(Provided material):
(** * Trace-pattern evaluation engine of devmining_utilities ([utils.py])

    A shallow embedding of the constraint, sequence and attribute checkers
    of [utils.py], and the properties of the specification stated and
    settled against it.

    Conventions of the embedding:
    - a Python [str] is the list of its code points ([str]);
    - an event is a dictionary from attribute keys to values, and a trace
      is a list of events together with a dictionary of trace attributes;
      attribute values are strings, so that Python's [str(v)] is [v];
    - a Python exception is a [Raise] result, and a function that can raise
      returns a [result];
    - verdicts are the integers the code returns: 0 (unsatisfiable),
      1 (vacuously satisfied) and 2 (satisfied). *)

From Stdlib Require Import ZArith Lia Ascii String Sorting.
From stdpp Require Import base decidable option list sorting gmap.

Local Open Scope Z_scope.

(** ** Strings *)

Definition char : Type := N.
Definition str : Type := list char.

(** An ASCII literal as a Python string. *)
Definition pystr (s : string) : str :=
  N_of_ascii <$> list_ascii_of_string s.

(** The default value of the parameter [hack_delim], U+241F. *)
Definition hack_delim_default : str := [9247%N].

(** The default value of the parameter [name]. *)
Definition concept_name : str := pystr "concept:name".

(** [str(v)] for a value that is a string. *)
Definition py_str (v : str) : str := v.

(** [delim.join(l)] *)
Fixpoint join (delim : str) (l : list str) : str :=
  match l with
  | [] => []
  | [x] => x
  | x :: l' => x ++ delim ++ join delim l'
  end.

(** Left-to-right scan over the windows of width [m] of a sequence: a
    window accepted by [P] is counted and the scan resumes behind it, so
    counted windows never overlap. [skip] is the number of leading
    elements still covered by the last counted window. *)
Fixpoint scan_windows {A} (P : list A → bool) (m : nat) (skip : nat)
    (s : list A) : nat :=
  match s with
  | [] => 0%nat
  | _ :: s' =>
      match skip with
      | S k => scan_windows P m k s'
      | O => if P (take m s)
             then S (scan_windows P m (m - 1) s')
             else scan_windows P m 0 s'
      end
  end.

(** The test [w == sub] on a window. *)
Definition equal_to {A} `{EqDecision A} (sub w : list A) : bool :=
  bool_decide (w = sub).

(** [s.count(sub)]: the number of non-overlapping occurrences of [sub] in
    [s], found from left to right; the empty string occurs between any two
    characters and at both ends. *)
Definition str_count (s sub : str) : nat :=
  match sub with
  | [] => S (length s)
  | _ :: _ => scan_windows (equal_to sub) (length sub) 0 s
  end.

(** ** Exceptions *)

Inductive exn : Set := KeyError | IndexError.

Inductive result (A : Type) : Type :=
  | Ok (a : A)
  | Raise (e : exn).
Arguments Ok {A} a.
Arguments Raise {A} e.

(What this task involves): Word for word, restate the lines of the listing above starting at the line with "scan_windows P m k s'" and ending at the line with "(** ** Exceptions *)", and nothing outside them.

(Exercise response):
      | S k => scan_windows P m k s'
      | O => if P (take m s)
             then S (scan_windows P m (m - 1) s')
             else scan_windows P m 0 s'
      end
  end.

(** The test [w == sub] on a window. *)
Definition equal_to {A} `{EqDecision A} (sub w : list A) : bool :=
  bool_decide (w = sub).

(** [s.count(sub)]: the number of non-overlapping occurrences of [sub] in
    [s], found from left to right; the empty string occurs between any two
    characters and at both ends. *)
Definition str_count (s sub : str) : nat :=
  match sub with
  | [] => S (length s)
  | _ :: _ => scan_windows (equal_to sub) (length sub) 0 s
  end.

(** ** Exceptions *)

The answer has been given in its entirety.